A medida que se imponen las restricciones a un pueblo que celebra la vida religiosa a través del convite, el baile, el cante, el rezo y en definitiva en la fiesta diversificada en las veladas, funciones, romerías, peregrinaciones y procesiones, se proletariza su existencia cada vez más marcada por las exigencias del mercado laboral y no por los ciclos festivos que se van a ir viendo adelgazados en su duración o directamente suprimidos del calendario al mismo tiempo que, como hemos visto, desde las instituciones se abogaba por un puritanismo popular destinado a alejar a la población de las juergas, el alcohol y la fiesta. Bajo el capitalismo, la religión tendrá que resignarse a dejar de ser un acontecimiento público, un ritual colectivo, para convertirse en un asunto íntimo y personal, es decir, enteramente privado y, desde luego, mucho más rentable para el capital que un calendario jalonado por fiestas y resacas aunque sean en honor del santo patrón.

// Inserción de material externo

Lemma advance_level_same s Q j above above' l l' m :
  (1 <= j)%nat -> same_buckets above above' -> same_level l l' -> level l = j ->
  advance_level dir s Q above j l = Ok m ->
  exists m', advance_level dir s Q above' j l' = Ok m' /\ same_level m m'.
Proof.
  intros Hj Ha [Hb Hn] Hlev. unfold advance_level.
  assert (same_level (spilled s j l) (spilled s j l')) as Hsp.
  { split; [by apply same_spilled|]. unfold spilled. by destruct (level_should_spill s j). }
  destruct (level_should_spill s (j - 1)); [|intros [= <-]; by eexists].
  pose proof (same_commit _ _ Hsp) as Hcm.
  destruct (commit (spilled s j l)) as [c|] eqn:Hc; [|done].
  destruct (commit (spilled s j l')) as [c'|]; [|done]. cbn [result_bind].
  assert (level c = j) as Hlc.
  { unfold commit in Hc. assert (level (spilled s j l) = j) as Hls by (unfold spilled; by destruct (level_should_spill s j)).
    destruct (next (spilled s j l)); [|injection Hc as <-; done].
    destruct (resolve _); [|done]. injection Hc as <-. done. }
  destruct Hcm as [[Hi Hcc Hcs] Hcn]. unfold prepare_with_normalization.
  destruct (next c), (next c'); try done.
  rewrite <- Hi, Hlc. destruct (Nat.leb_spec 1 j); [|lia]. intros [= <-]. eexists. split; [done|].
  split; [done|]. cbn [next same_pending resolve].
  assert (same_file (if (j - 1 =? 0)%nat then clear_in_memory_entries (curr above) else curr above)
    (if (j - 1 =? 0)%nat then clear_in_memory_entries (curr above') else curr above')) as Hinc
    by (destruct Ha as [_ Hac _]; by destruct (j - 1 =? 0)%nat).
  assert (same_file (if should_merge_with_empty_curr s j then Bucket_empty else curr c)
    (if should_merge_with_empty_curr s j then Bucket_empty else curr c')) as Hbase
    by (by destruct (should_merge_with_empty_curr s j)).
  rewrite (same_start dir Q _ _ _ _ _ _ Hbase Hinc). apply same_result_refl.
Qed.

Lemma advance_levels_same s Q j above above' ls ls' ms :
  (1 <= j)%nat -> same_buckets above above' -> Forall2 same_level ls ls' ->
  (forall i l, ls !! i = Some l -> level l = (j + i)%nat) ->
  advance_levels dir s Q above j ls = Ok ms ->
  exists ms', advance_levels dir s Q above' j ls' = Ok ms' /\ Forall2 same_level ms ms'.
Proof.
  intros Hj Ha Hls. revert j above above' ms Hj Ha.
  induction Hls as [|l l' ls ls' Hl Hls IH]; intros j above above' ms Hj Ha Hidx Hadv.
  - injection Hadv as <-. by exists [].
  - cbn [advance_levels] in *. destruct (advance_levels dir s Q l (S j) ls) as [ms1|] eqn:E; [|done].
    destruct (IH (S j) l l' ms1) as (ms1' & -> & Hm1); [lia|apply Hl| |done|].
    { intros i x Hx. specialize (Hidx (S i) x Hx). lia. }
    cbn [result_bind] in *. destruct (advance_level dir s Q above j l) as [m|] eqn:El; [|done]. injection Hadv as <-.
    destruct (advance_level_same s Q j above above' l l' m) as (m' & -> & Hm); [done|done|done| |done|].
    { specialize (Hidx 0%nat l eq_refl). lia. }
    cbn [result_bind]. eexists. split; [done|]. by constructor.
Qed.

Lemma levels_ok_index P n above j ls i l : levels_ok P n above j ls -> ls !! i = Some l -> level l = (j + i)%nat.
Proof.
  revert above j i. induction ls as [|x ls IH]; intros above j i Hok Hi; [done|].
  destruct Hok as (Hlev & _ & _ & _ & Hrest). destruct i as [|i]; [injection Hi as <-; lia|].
  rewrite (IH (snap x) (S j) i Hrest Hi). lia.
Qed.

La batalla por imponer a hierro y fuego el fetichismo de la ciencia, la razón y, sobre todo, de la productividad, no había hecho, a finales del siglo XVIII, más que comenzar, pero su victoria será tan aplastante como definitiva y abarcará, finalmente, los ansiados territorios no sólo de los cuerpos sino también de las almas.

Hasta tal punto esto es así que, casi dos siglos después, a la luz del acuerdo del Consejo Nacional de Colonización de 12 de enero de 1967, podemos considerar esta colosal obra terminada, inclusive al extremo de que ahora es el Estado el que tiene que poner coto a la fiebre racionalista que había penetrado incluso en el estamento eclesiástico. Así, mientras con carácter de donación se ceden a las respectivas parroquias del Obispado de Badajoz los edificios -iglesia, casa rectoral, local de Acción Católica y huerto-, el Estado se reserva la propiedad de pinturas e imágenes para preservar así un patrimonio artístico en peligro a causa del efervescente espíritu iconoclasta derivado del Concilio Vaticano II.